Of the lines listed below, return exactly those that run from the line containing "Fixpoint actions (tr" through the line containing "mkOpenAIError NameOpenAIRateLimitError msg", both included.

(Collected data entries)
______

(** * Provider layer of config_camp2026: a shallow embedding

    This development embeds the external-provider abstraction layer of the
    backend (error taxonomy and classifier, retry executor, metadata
    sanitiser, credential masking, attach polling, provider factory) and
    proves the properties the specification states about it.

    Conventions of the embedding.
    - A JavaScript [number] that the code only uses as an integer (HTTP
      status, attempt counter, retry delay) is a [Z]; the polling delay,
      which is multiplied by 1.5, is a [Q].
    - A value that may be [undefined] is an [option]; [None] is
      [undefined]/[null].  JavaScript truthiness is written out: the empty
      string and the number 0 are falsy.
    - Where objects are spread into one another, a property is a
      [Property]: missing, or present and holding [undefined] or a value.
    - The numbers inside a metadata record belong to a type left open,
      together with the text [JSON.stringify] gives each of them.
    - An asynchronous function is a function returning a [Completion]
      (fulfilled or rejected promise) together with the list of [Event]s it
      performed, in order. *)

From Stdlib Require Import ZArith List String Ascii Bool Lia QArith Qminmax.
From Stdlib Require Import DecimalString.
From stdpp Require Import gmap strings.
Import ListNotations.

Local Open Scope Z_scope.

(* ===================================================================== *)
(** * JavaScript values and helpers *)
(* ===================================================================== *)

Module Js.

(** Truthiness of an optional string: [undefined] and the empty string are
    falsy. *)
Definition truthyStr (o : option string) : bool :=
  match o with
  | Some s => negb (String.eqb s EmptyString)
  | None => false
  end.

(** Truthiness of an optional number: [undefined] and 0 are falsy. *)
Definition truthyNum (o : option Z) : bool :=
  match o with
  | Some z => negb (z =? 0)
  | None => false
  end.

(** [a || b] on optional strings. *)
Definition orStr (a b : option string) : option string :=
  if truthyStr a then a else b.

(** [a || b] on optional numbers. *)
Definition orNum (a b : option Z) : option Z :=
  if truthyNum a then a else b.

(** [a || "literal"]. *)
Definition orStrDefault (a : option string) (d : string) : string :=
  match a with
  | Some s => if String.eqb s EmptyString then d else s
  | None => d
  end.

(** [a || 500]. *)
Definition orNumDefault (a : option Z) (d : Z) : Z :=
  match a with
  | Some z => if z =? 0 then d else z
  | None => d
  end.

(** Optional chaining [o?.f] for a property [f] that may itself be
    [undefined]. *)
Definition chain {A B : Type} (o : option A) (f : A -> option B) : option B :=
  match o with
  | Some a => f a
  | None => None
  end.

(** Template-literal rendering of an integer. *)
Definition showZ (z : Z) : string := NilZero.string_of_int (Z.to_int z).

(** The [error] property of a vendor error: the parsed response body. *)
Record ErrorBody := mkErrorBody {
  body_message : option string;
  body_type : option string
}.

(** An error object as the provider layer reads it: the vendor SDK sets
    [status], the classified errors of this repository set [statusCode]. *)
Record JsError := mkJsError {
  message : option string;
  type : option string;
  status : option Z;
  statusCode : option Z;
  error : option ErrorBody
}.

(** [new Error(msg)]: a message and nothing else. *)
Definition newError (msg : string) : JsError :=
  mkJsError (Some msg) None None None None.

(** The [TypeError] the runtime raises when a property of [undefined] is
    read. *)
Definition typeErrorReading (prop : string) : JsError :=
  newError ("Cannot read properties of undefined (reading '" +:+ prop +:+ "')").

(** Outcome of awaiting a promise. [Rejected None] is a rejection with
    [undefined]. *)
Inductive Completion (E T : Type) : Type :=
| Fulfilled (value : T)
| Rejected (reason : E).
Arguments Fulfilled {E T} value.
Arguments Rejected {E T} reason.

Inductive LogLevel := Info | ErrorLevel | Warn | Debug.

(** What a run does besides returning. *)
Inductive Event :=
| EvLog (level : LogLevel) (msg : string)
| EvSleep (ms : Q)
| EvOperation
| EvCreate
| EvRetrieve
| EvNewClient.

(** The trace without its log entries. *)
Fixpoint actions (tr : list Event) : list Event :=
  match tr with
  | [] => []
  | EvLog _ _ :: rest => actions rest
  | ev :: rest => ev :: actions rest
  end.

End Js.
Import Js.

(* ===================================================================== *)
(** * OpenAIErrors: the typed error taxonomy and the classifier *)
(* ===================================================================== *)

Module OpenAIErrors.

(** The [name] of an error class. *)
Inductive ErrorName :=
| NameOpenAIError
| NameOpenAIAuthenticationError
| NameOpenAIRateLimitError
| NameOpenAIQuotaError
| NameOpenAINotFoundError
| NameOpenAIValidationError
| NameOpenAITimeoutError
| NameOpenAIServerError
| NameOpenAIConfigurationError.

Record OpenAIError := mkOpenAIError {
  err_name : ErrorName;
  err_message : string;
  err_type : string;
  err_statusCode : Z;
  err_originalError : option JsError
}.

Definition newOpenAIError (msg ty : string) (sc : Z) (orig : option JsError) :=
  mkOpenAIError NameOpenAIError msg ty sc orig.

Definition OpenAIAuthenticationError (msg : string) (orig : option JsError) :=
  mkOpenAIError NameOpenAIAuthenticationError msg "authentication_error" 401 orig.

Definition OpenAIRateLimitError (msg : string) (orig : option JsError) :=
  mkOpenAIError NameOpenAIRateLimitError msg "rate_limit_error" 429 orig.

Definition OpenAIQuotaError (msg : string) (orig : option JsError) :=
  mkOpenAIError NameOpenAIQuotaError msg "insufficient_quota" 429 orig.

Definition OpenAINotFoundError (msg : string) (orig : option JsError) :=
  mkOpenAIError NameOpenAINotFoundError msg "not_found_error" 404 orig.

Definition OpenAIValidationError (msg : string) (orig : option JsError) :=
  mkOpenAIError NameOpenAIValidationError msg "invalid_request_error" 400 orig.

Definition OpenAITimeoutError (msg : string) (orig : option JsError) :=
  mkOpenAIError NameOpenAITimeoutError msg "timeout_error" 408 orig.

Definition OpenAIServerError (msg : string) (orig : option JsError) :=
  mkOpenAIError NameOpenAIServerError msg "server_error" 500 orig.

Definition OpenAIConfigurationError (msg : string) (orig : option JsError) :=
  mkOpenAIError NameOpenAIConfigurationError msg "configuration_error" 500 orig.

(** A classified error read back as a plain error object (what a later
    [catch] sees of it). *)
Definition asJsError (e : OpenAIError) : JsError :=
  mkJsError (Some (err_message e)) (Some (err_type e)) None
            (Some (err_statusCode e)) None.

(** [error?.message || error?.error?.message || "Error desconocido de OpenAI"] *)
Definition errorMessage (err : option JsError) : string :=
  orStrDefault
    (orStr (chain err message) (chain (chain err error) body_message))
    "Error desconocido de OpenAI".

(** [error?.type || error?.error?.type] *)
Definition errorType (err : option JsError) : option string :=
  orStr (chain err type) (chain (chain err error) body_type).

(** [error?.status || error?.statusCode] *)
Definition rawStatus (err : option JsError) : option Z :=
  orNum (chain err status) (chain err statusCode).

(** The [switch (errorType)] of the classifier; [None] is the [default]
    branch. *)
Definition mapByType (ty : option string) (msg : string)
    (err : option JsError) : option OpenAIError :=
  match ty with
  | Some t =>
      if String.eqb t "invalid_api_key" || String.eqb t "authentication_error"
      then Some (OpenAIAuthenticationError msg err)
      else if String.eqb t "rate_limit_exceeded"
      then Some (OpenAIRateLimitError msg err)
      else if String.eqb t "insufficient_quota"
      then Some (OpenAIQuotaError msg err)
      else if String.eqb t "invalid_request_error"
      then Some (OpenAIValidationError msg err)
      else if String.eqb t "not_found"
      then Some (OpenAINotFoundError msg err)
      else None
  | None => None
  end.

(** The [if (statusCode) { ... }] block; [None] when it falls through. *)
Definition mapByStatus (sc : option Z) (msg : string)
    (err : option JsError) : option OpenAIError :=
  match sc with
  | Some s =>
      if s =? 0 then None
      else if s =? 401 then Some (OpenAIAuthenticationError msg err)
      else if s =? 404 then Some (OpenAINotFoundError msg err)
      else if s =? 429 then Some (OpenAIRateLimitError msg err)
      else if s =? 408 then Some (OpenAITimeoutError msg err)
      else if (400 <=? s) && (s <? 500)
      then Some (OpenAIValidationError msg err)
      else if 500 <=? s then Some (OpenAIServerError msg err)
      else None
  | None => None
  end.

Definition mapOpenAIError (err : option JsError) : OpenAIError :=
  let msg := errorMessage err in
  let ty := errorType err in
  let sc := rawStatus err in
  match mapByType ty msg err with
  | Some e => e
  | None =>
      match mapByStatus sc msg err with
      | Some e => e
      | None =>
          newOpenAIError msg (orStrDefault ty "unknown_error")
                         (orNumDefault sc 500) err
      end
  end.

(** The tags the [switch] of the classifier has a [case] for. *)
Definition recognizedTag (ty : option string) : bool :=
  match ty with
  | Some t =>
      String.eqb t "invalid_api_key" || String.eqb t "authentication_error"
      || String.eqb t "rate_limit_exceeded" || String.eqb t "insufficient_quota"
      || String.eqb t "invalid_request_error" || String.eqb t "not_found"
  | None => false
  end.

(** What a classified error is told apart by: its class and its status. *)
Definition classifiedAs (r : OpenAIError) (name : ErrorName) (sc : Z) : Prop :=
  err_name r = name /\ err_statusCode r = sc.

(** A plain [Error] after classification: the generic class with type
    [unknown_error] and status 500, the message kept. *)
Definition unclassified (msg : string) : OpenAIError :=
  newOpenAIError msg "unknown_error" 500 (Some (newError msg)).

(** The shapes a classified error can have. *)
Inductive Classified (err : option JsError) : OpenAIError -> Prop :=
| cl_auth : Classified err (OpenAIAuthenticationError (errorMessage err) err)
| cl_rate : Classified err (OpenAIRateLimitError (errorMessage err) err)
| cl_quota : Classified err (OpenAIQuotaError (errorMessage err) err)
| cl_validation : Classified err (OpenAIValidationError (errorMessage err) err)
| cl_notFound : Classified err (OpenAINotFoundError (errorMessage err) err)
| cl_timeout : Classified err (OpenAITimeoutError (errorMessage err) err)
| cl_server : Classified err (OpenAIServerError (errorMessage err) err)
| cl_generic ty sc :
    recognizedTag (Some ty) = false -> ty <> EmptyString ->
    sc <> 0 -> sc < 400 \/ sc = 500 ->
    (sc < 400 -> rawStatus err = Some sc) ->
    Classified err (newOpenAIError (errorMessage err) ty sc err).

End OpenAIErrors.

(* ===================================================================== *)
(** * AIProvider: the retry executor and the metadata sanitiser *)
(* ===================================================================== *)

Module AIProvider.

(** ** retryOperation *)

(** The guard [error.statusCode && error.statusCode < 500]. *)
Definition isClientError (e : JsError) : bool :=
  match statusCode e with
  | Some c => negb (c =? 0) && (c <? 500)
  | None => false
  end.

Definition retryMessage (attempt maxRetries : Z) : string :=
  "Reintentando operación (" +:+ showZ attempt +:+ "/" +:+ showZ maxRetries +:+ ")".

Section Retry.
Context {T : Type}.

(** [operation k] is what the [k]-th invocation of [operation()] settles
    to; the loop invokes it once per attempt, so [k] is the attempt
    number. *)
Variable operation : Z -> Completion (option JsError) T.
Variables maxRetries delayMs : Z.

(** The [for (attempt = 1; attempt <= maxRetries; attempt++)] loop: [n] is
    the number of iterations left, [attempt] the loop variable and
    [lastError] the variable of that name.  With no iteration left the
    statement after the loop, [throw lastError], runs. *)
Fixpoint retryLoop (n : nat) (attempt : Z) (lastError : option JsError)
    : Completion (option JsError) T * list Event :=
  match n with
  | O => (Rejected lastError, [])
  | S n' =>
      match operation attempt with
      | Fulfilled v => (Fulfilled v, [EvOperation])
      | Rejected None =>
          (* reading [error.statusCode] of [undefined] raises *)
          (Rejected (Some (typeErrorReading "statusCode")), [EvOperation])
      | Rejected (Some e) =>
          if isClientError e then (Rejected (Some e), [EvOperation])
          else
            let pause :=
              if attempt <? maxRetries
              then [EvLog Warn (retryMessage attempt maxRetries);
                    EvSleep (inject_Z (delayMs * attempt))]
              else [] in
            let '(r, tr) := retryLoop n' (attempt + 1) (Some e) in
            (r, EvOperation :: pause ++ tr)
      end
  end.

Definition retryOperation : Completion (option JsError) T * list Event :=
  retryLoop (Z.to_nat maxRetries) 1 None.
End Retry.

(** Observations on a trace. *)
Definition isOperation (ev : Event) : bool :=
  match ev with EvOperation => true | _ => false end.

Definition invocations (tr : list Event) : nat :=
  length (List.filter isOperation tr).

______

SOLUTION FOR THIS PROBLEM:
Fixpoint actions (tr : list Event) : list Event :=
  match tr with
  | [] => []
  | EvLog _ _ :: rest => actions rest
  | ev :: rest => ev :: actions rest
  end.

End Js.
Import Js.

(* ===================================================================== *)
(** * OpenAIErrors: the typed error taxonomy and the classifier *)
(* ===================================================================== *)

Module OpenAIErrors.

(** The [name] of an error class. *)
Inductive ErrorName :=
| NameOpenAIError
| NameOpenAIAuthenticationError
| NameOpenAIRateLimitError
| NameOpenAIQuotaError
| NameOpenAINotFoundError
| NameOpenAIValidationError
| NameOpenAITimeoutError
| NameOpenAIServerError
| NameOpenAIConfigurationError.

Record OpenAIError := mkOpenAIError {
  err_name : ErrorName;
  err_message : string;
  err_type : string;
  err_statusCode : Z;
  err_originalError : option JsError
}.

Definition newOpenAIError (msg ty : string) (sc : Z) (orig : option JsError) :=
  mkOpenAIError NameOpenAIError msg ty sc orig.

Definition OpenAIAuthenticationError (msg : string) (orig : option JsError) :=
  mkOpenAIError NameOpenAIAuthenticationError msg "authentication_error" 401 orig.

Definition OpenAIRateLimitError (msg : string) (orig : option JsError) :=
  mkOpenAIError NameOpenAIRateLimitError msg "rate_limit_error" 429 orig.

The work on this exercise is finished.